One local group intently focused on making #TheShift is Grand Rapids Area Black Businesses (GRABB), an organization founded by Jamiel Robinson. Robinson is a GR native, concerned citizen and millennial advocate for black businesses in Grand Rapids. He founded GRABB out of a vision to create a thriving black community characterized by economic prosperity and social equity through economic development.
Over the past few years, Robinson has been helping provide and create spaces for black business owners to shift from home-based to storefront businesses. He’s been educating and promoting current and aspiring black entrepreneurs and offering community engagement and networking opportunities for black business owners. Most importantly, he’s been helping black businesses build capacity and uncover resources that will support them in scaling their services and reach into the marketplace.

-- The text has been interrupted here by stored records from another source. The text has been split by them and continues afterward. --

(** Every input of sixteen bytes starts with a header. *)
Lemma header_of s : 16 ≤ len s → ∃ h, header_ok h ∧ s = enc_header h ++ zdrop 16 s.
Proof.
  intros Hl. set (word a := int32 (le_val (ztake 4 (zdrop a s)))).
  exists (mkHeader (word 0) (word 4) (word 8) (word 12)). split; [split_and!; apply int32_range|].
  assert (∀ a, 0 ≤ a → a + 4 ≤ len s → le_bytes 4 (word a) = ztake 4 (zdrop a s)) as Hw.
  { intros a Ha Ha4. unfold word. set (t := ztake 4 (zdrop a s)).
    assert (length t = 4%nat) as Ht by (apply Nat2Z.inj; rewrite <-len_length; unfold t; len_simpl; lia).
    pose proof (le_bytes_val t) as He. rewrite Ht in He. rewrite <-He at 2.
    change (int32 ?x) with (sint 32 x). pose proof (le_val_range t) as Hr. rewrite len_length, Ht in Hr.
    rewrite <-(le_bytes_mod 4 (sint 32 (le_val t))), <-(le_bytes_mod 4 (le_val t)).
    change (256 ^ Z.of_nat 4) with (2 ^ 32). f_equal. apply (uint_sint 32). lia. }
  unfold enc_header. cbn [MessageLength RequestID ResponseTo OpCode].
  rewrite !Hw by lia. rewrite <-!app_assoc, (zdrop_nonpos 0 s) by lia.
  rewrite <-(ztake_zdrop 4 s) at 1. f_equal.
  rewrite <-(ztake_zdrop 4 (zdrop 4 s)) at 1. f_equal. rewrite zdrop_zdrop by lia.
  rewrite <-(ztake_zdrop 4 (zdrop (4 + 4) s)) at 1. f_equal. rewrite zdrop_zdrop by lia.
  rewrite <-(ztake_zdrop 4 (zdrop (4 + 4 + 4) s)) at 1. f_equal. by rewrite zdrop_zdrop by lia.
Qed.
End facts.

(** ** Panics *)

(** The bodies on which a message of an opcode can panic. *)
Definition can_panic (op : Z) (body : list byte) : Prop :=
  (op = OpInsert ∧ len body < 4) ∨
  (op = OpCommand ∧ 8 ≤ len body ∧ Byte.x00 ∉ body) ∨
  ((op = OpMsg ∨ op = OpReply) ∧ Byte.x0b ∈ body).

Lemma find_null_found data : Byte.x00 ∈ data → ∃ e, find_null data 0 = Ret e ∧ 0 ≤ e < len data.
Proof.
  intros (key & rest & -> & Hk)%list_elem_of_split_l. pose proof (len_nonneg key). pose proof (len_nonneg rest).
  exists (len key). split; [|len_simpl; lia]. by apply (find_null_key key []).
Qed.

On November 16, GRABB hosted their third annual #TheShift Summit, a one-day short format conference that featured a keynote speaker in the hospitality industry and panel workshops on several topics, such as building neighborhood business districts, female entrepreneurship, accessing capital and creating wealth. Experience Grand Rapids proudly sponsored the summit and was encouraged by the attendance and support it received.
Damon Lawerence, CEO of Homage Hospitality, speaking at #TheShift Summit.
Photo Credit: Carbon Stories
Why #TheShift Summit?
Robinson shared with me that, “Similar to other urban cities and communities, any statistic that indicates socioeconomic success, African Americans are at the bottom. In Grand Rapids, currently 45 percent of African-Americans live at or below poverty level. In certain neighborhoods that are predominantly African-American, unemployment rates are as high as 53 percent. So, The Shift Summit was created to connect, engage and inform black entrepreneurs, small business owners, professionals and stakeholders from around the state of Michigan about opportunities, resources, programs and policies that increase economic activity that will lead to economic empowerment and equity.”
A Focus on Hospitality
This year the summit focused on hospitality and featured keynote speaker, Damon Lawrence, CEO of Homage Hospitality based in Oakland, CA. When I asked Robinson why he selected Lawrence to speak, he explained, “We were looking for an individual who was an entrepreneur practitioner and doing some amazing work in an industry where African Americans are currently underrepresented in ownership. With all the new development and growth taking place in our city and state, especially in the hospitality and tourism sector, we knew Damon was a person our community needed to hear and meet.”
While Lawrence isn’t the first black hotel owner in the U.S., African Americans are still grossly underrepresented in this sector of the hospitability industry, according to National Association of Black Hotel Owners, Operators and Developers.
Lawrence’s visit to Grand Rapids was timely. Just a week prior, Experience Grand Rapids hosted eight African American men from Morehouse College – one of whom expressed interest in hotel ownership. Eager to share the CEO’s perspective with this young man, I asked Lawrence what advice he had for young people who aspire to own a hotel. His message was very concise and clear: “Stick with it, stay the course and celebrate the small wins. The easy part is to dream but sticking with the plan is the challenge in a day when social media will lead you to believe that success = instant gratification.”